He lost his son and 66 employees five years ago. Today, he's investing in restaurants and in a Canadian rock band. Wall Streeter John Duffy tells me, the latter never would have happened without the former.
As Duffy himself put it, "I don't want to waste time. It's too precious."
Oddly, it's a consistent theme I've gleaned from those who have seen death or come darn close to it themselves. Far from being passive in life, they aim to squeeze more out of the minutes they are given life.
Microsoft co-founder Paul Allen quit the company after barely surviving Hodgkin's disease — buying sports teams, bands, cable companies and rocket ships, all the while giving millions to charities.
Petrochemical giant Jon Huntsman devoted his life to curing cancer after getting struck by the disease himself — no less than three times!

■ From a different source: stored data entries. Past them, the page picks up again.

(** * Monte Carlo, NVT ensemble, hard spheres

    A shallow embedding of [python_examples/mc_nvt_hs.py] and the properties
    of its parameter handling, its observable calculation and its block /
    step / atom loops.

    Conventions of the embedding:
    - Python [int] is [Z]; Python and numpy floats are idealised as exact
      rationals [Q] (no rounding error, no infinities).  Equality of
      numbers is therefore [Qeq], written [==].  A quotient [r/box] and a
      product [r*box] are exact here, where numpy rounds each to a
      double: nothing below relies on one undoing the other.
    - Division of Python scalars by zero raises [ZeroDivisionError].
    - The script's globals that are assigned once ([nblock] ... [box]) are
      gathered in the record [globals]; those that are re-assigned live in
      the record [state], threaded through a state-and-exception monad.
    - Everything the script prints or hands to a collaborator module
      (averages_module, config_io_module) is appended to the trace [out].
    - The parameter input [nml] is the JSON object already parsed, as the
      list of its items.
    - The modules the script imports and that are not among the sources
      are variables of the section [Script]; [Module Spec] gives the
      hard-sphere modules and the move generator as the specification
      describes them. *)

From Stdlib Require Import ZArith QArith Qabs Qround Lia Lqa Bool.
From Stdlib Require Import String Ascii DecimalString.
From stdpp Require Import base list.

Local Open Scope Q_scope.

(** ** numpy: scalars and rows of three coordinates *)

Module Numpy.

(** Strict comparison [a < b] of two floats, as a boolean. *)
Definition Qltb (a b : Q) : bool :=
  match Qcompare a b with Lt => true | _ => false end.

(** [np.rint]: round to the nearest integer, halves to the even one. *)
Definition rint (x : Q) : Q :=
  let f := Qfloor x in
  inject_Z
    match Qcompare (x - inject_Z f) (1 # 2) with
    | Lt => f
    | Gt => (f + 1)%Z
    | Eq => if Z.even f then f else (f + 1)%Z
    end.

(** One row [r[i,:]] of the coordinate array. *)
Record vec : Type := Vec { vx : Q; vy : Q; vz : Q }.

Definition vmap (f : Q -> Q) (a : vec) : vec :=
  Vec (f (vx a)) (f (vy a)) (f (vz a)).

Definition vzip (f : Q -> Q -> Q) (a b : vec) : vec :=
  Vec (f (vx a) (vx b)) (f (vy a) (vy b)) (f (vz a) (vz b)).

Definition vadd : vec -> vec -> vec := vzip Qplus.
Definition vsub : vec -> vec -> vec := vzip Qminus.
Definition vmul_s (a : vec) (c : Q) : vec := vmap (fun x => x * c) a.
Definition vdiv_s (a : vec) (c : Q) : vec := vmap (fun x => x / c) a.

(** [a - np.rint ( a )] on a scalar and on a row. *)
Definition wrap1 (x : Q) : Q := x - rint x.
Definition wrap (a : vec) : vec := vmap wrap1 a.

(** [np.sum(a**2)] *)
Definition sum_sq (a : vec) : Q := vx a ^ 2 + vy a ^ 2 + vz a ^ 2.

(** Componentwise equality of rows as numbers. *)
Definition veq (a b : vec) : Prop :=
  vx a == vx b /\ vy a == vy b /\ vz a == vz b.

(** Every coordinate of the row satisfies [P]. *)
Definition vall (P : Q -> Prop) (a : vec) : Prop :=
  P (vx a) /\ P (vy a) /\ P (vz a).

End Numpy.
Import Numpy.


(** ** Python: exceptions, JSON values, [str], [zfill], [range] *)

Module Python.

Inductive exn : Type :=
| AssertionError (msg : string)
| ZeroDivisionError
| IndexError
| NameError (name : string)
| TypeError
| OSError (msg : string).

Inductive result (A : Type) : Type :=
| Ok (a : A)
| Raise (e : exn).
Arguments Ok {A} a.
Arguments Raise {A} e.

(** What [json.load] builds; an object is the list of its items in
    insertion order. *)
Local Unset Elimination Schemes.
Inductive json : Type :=
| JNull
| JBool (b : bool)
| JInt (z : Z)
| JFloat (q : Q)
| JString (s : string)
| JArray (l : list json)
| JObject (l : list (string * json)).
Local Set Elimination Schemes.

Inductive pytype : Type :=
| NoneType | bool_t | int_t | float_t | str_t | list_t | dict_t.

(** [type(val)] *)
Definition type (val : json) : pytype :=
  match val with
  | JNull => NoneType
  | JBool _ => bool_t
  | JInt _ => int_t
  | JFloat _ => float_t
  | JString _ => str_t
  | JArray _ => list_t
  | JObject _ => dict_t
  end.

Definition pytype_eqb (a b : pytype) : bool :=
  match a, b with
  | NoneType, NoneType | bool_t, bool_t | int_t, int_t | float_t, float_t
  | str_t, str_t | list_t, list_t | dict_t, dict_t => true
  | _, _ => false
  end.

There is something very enlivening about not living, or at least thinking about not living. Huntsman told me recently, "Neil, there's so much I want to do. So much I have to do."
Most people think that those who battle diseases or live through horrors don't fret much over the stuff most others fret over. They're right.
They fret over different stuff. They fret over the things they want to do, realizing full well the limited time in which to do them.
To a man and woman, they don't play games, but they do have fun.
They've little time for politics. They're more focused on purpose.
They are critical, but they are not crazy.
They, more than many, realize life is short, so they go long. Because there is nothing like sensing the end to get your passion for life to begin.